As if it isn’t already hard enough to make healthy choices, marketing execs at food companies further complicate the challenge by spending millions of dollars each year to convince us that unhealthy foods are really healthy. If your healthy diet isn’t yielding the results you’re after, take a closer to look to see if these imposters are sneaking into your diet!
- Granola. Granola carries with it healthy connotations, but in reality it can be little more than a crumbled up oatmeal cookie filled with plenty of added sugar. The Real Deal: Try an easy DIY homemade granola by toasting nuts, unsweetened coconut, and oats together. Add in spoonful of dark chocolate (85 percent cacao content or higher) to make it taste more indulgent while remaining healthy.
is touted as ice cream’s healthier cousin, but all too often the two creamy treats carry a nearly identical nutritional profile as most flavored yogurts are crammed with added sugars and/or artificial sweeteners. The Real Deal: Opt for plain Greek yogurt and sweeten with fresh berries.
- Dried Fruit. Fruit is always healthy, right? Not so fast when it comes to dried fruit. Oftentimes dried fruit has added sugar. Even if dried fruits don’t have added sugars, they are still a concentrated of source sugar. While these sugars are from the fruit themselves instead of being added, the high amounts can still added up to way too much sugar hitting your system and causing blood sugar spikes and crashes. The Real Deal: Go for fresh fruit that hydrates and fills as you eat it to keep portions naturally under control.
- Protein Bars. Protein bars are built upon the premise that active people need them to keep them going. The problem is that most of these bars include loads of sugar, artificial fillers, and isolated ingredients that have been chemically extracted in a lab. The Real Deal: Get protein from lean meats, nuts, beans, and eggs. If you are looking for a portable source of protein, try bringing along a boiled egg.

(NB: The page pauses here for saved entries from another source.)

(** * openbankingbr: the fetch / cache / paginate / normalize pipeline

    A shallow embedding of [openbankingbr/utils.py] and of the parts of
    [openbankingbr/models.py] that decode products, services and packages,
    followed by the properties of the specification that concern them.

    Conventions of the embedding:
    - a JSON document is the tree Python's [json] module builds: [None],
      [bool], [int], [float], [str], [list] and [dict].  A [dict] is an
      association list in insertion order, looked up by first match;
    - a Python computation that may raise is a value of [outcome];
    - a generator is the list of the values it yields, paired with the
      exception that ended it, when one did;
    - what the interpreter and the operating system provide (floats, number
      parsing, [repr], ISO dates, the calendar, MD5, [os.path.join]) is a
      [Runtime]: every general theorem holds for every runtime. *)

From Stdlib Require Import ZArith String Ascii List Bool Lia.
From stdpp Require Import base option list gmap strings pretty.

Set Warnings "-register-all".
Local Open Scope string_scope.
Local Open Scope Z_scope.

(** ** Exceptions and outcomes *)

Module Py.

(** The exception classes that the modelled code can meet: Python's own,
    those of [requests.exceptions] and those of [openbankingbr/errors.py]. *)
Inductive exn : Type :=
  | KeyError
  | ValueError
  | TypeError
  | OverflowError
  | NotImplementedError
  | UnboundLocalError
  | UnicodeEncodeError
  | JSONDecodeError
  | FileNotFoundError
  | IsADirectoryError
  | InvalidURL
  | MissingSchema
  | InvalidSchema
  | ConnectionError
  | Timeout
  | OpenBankingException
  | InvalidDataException
  | RequiredFieldException.

(** [isinstance(e, ValueError)]: [UnicodeEncodeError] and [JSONDecodeError]
    derive from [ValueError], and so do the URL errors of [requests]. *)
Definition is_ValueError (e : exn) : bool :=
  match e with
  | ValueError | UnicodeEncodeError | JSONDecodeError
  | InvalidURL | MissingSchema | InvalidSchema => true
  | _ => false
  end.

Definition is_KeyError (e : exn) : bool :=
  match e with KeyError => true | _ => false end.

Definition is_InvalidURL (e : exn) : bool :=
  match e with InvalidURL => true | _ => false end.

Inductive outcome (A : Type) : Type :=
  | Return (a : A)
  | Raise (e : exn).
Arguments Return {A} a.
Arguments Raise {A} e.

Definition bind {A B} (m : outcome A) (f : A -> outcome B) : outcome B :=
  match m with
  | Return a => f a
  | Raise e => Raise e
  end.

- Juice. Juice is often promoted as a healthier alternative to soda. While it is true that juice is a better choice than soda, that doesn’t mean that it is healthy. Like dried fruit, juice can have added sources of sugar and/or be a concentrated source of natural fruit sugars. The Real Deal: Stick with drinking water and eating fruit. If you are looking for a better juice choice, opt for juices made almost entirely from vegetables with just a touch of fruit to sweeten them.
- Veggie Chips. The chip aisle of your local supermarket is filled with chips boasting all sorts of healthy ingredients: vegetables, chia seeds, flaxseeds, and more. Unfortunately the inclusion of these healthy ingredients does not change the fact that these chips are still largely processed, refined carbohydrates that have usually been deep fried. The Real Deal: Craving crunch? Try making your own popcorn at home. It’s easier than you may think, requiring just a few minutes on the stove top. Use coconut oil to grease your pan and reap the benefits of the minerals in Himalayan salt by using it to flavor your popcorn. You can also add even more flavor (and antioxidants) with herbs and spices!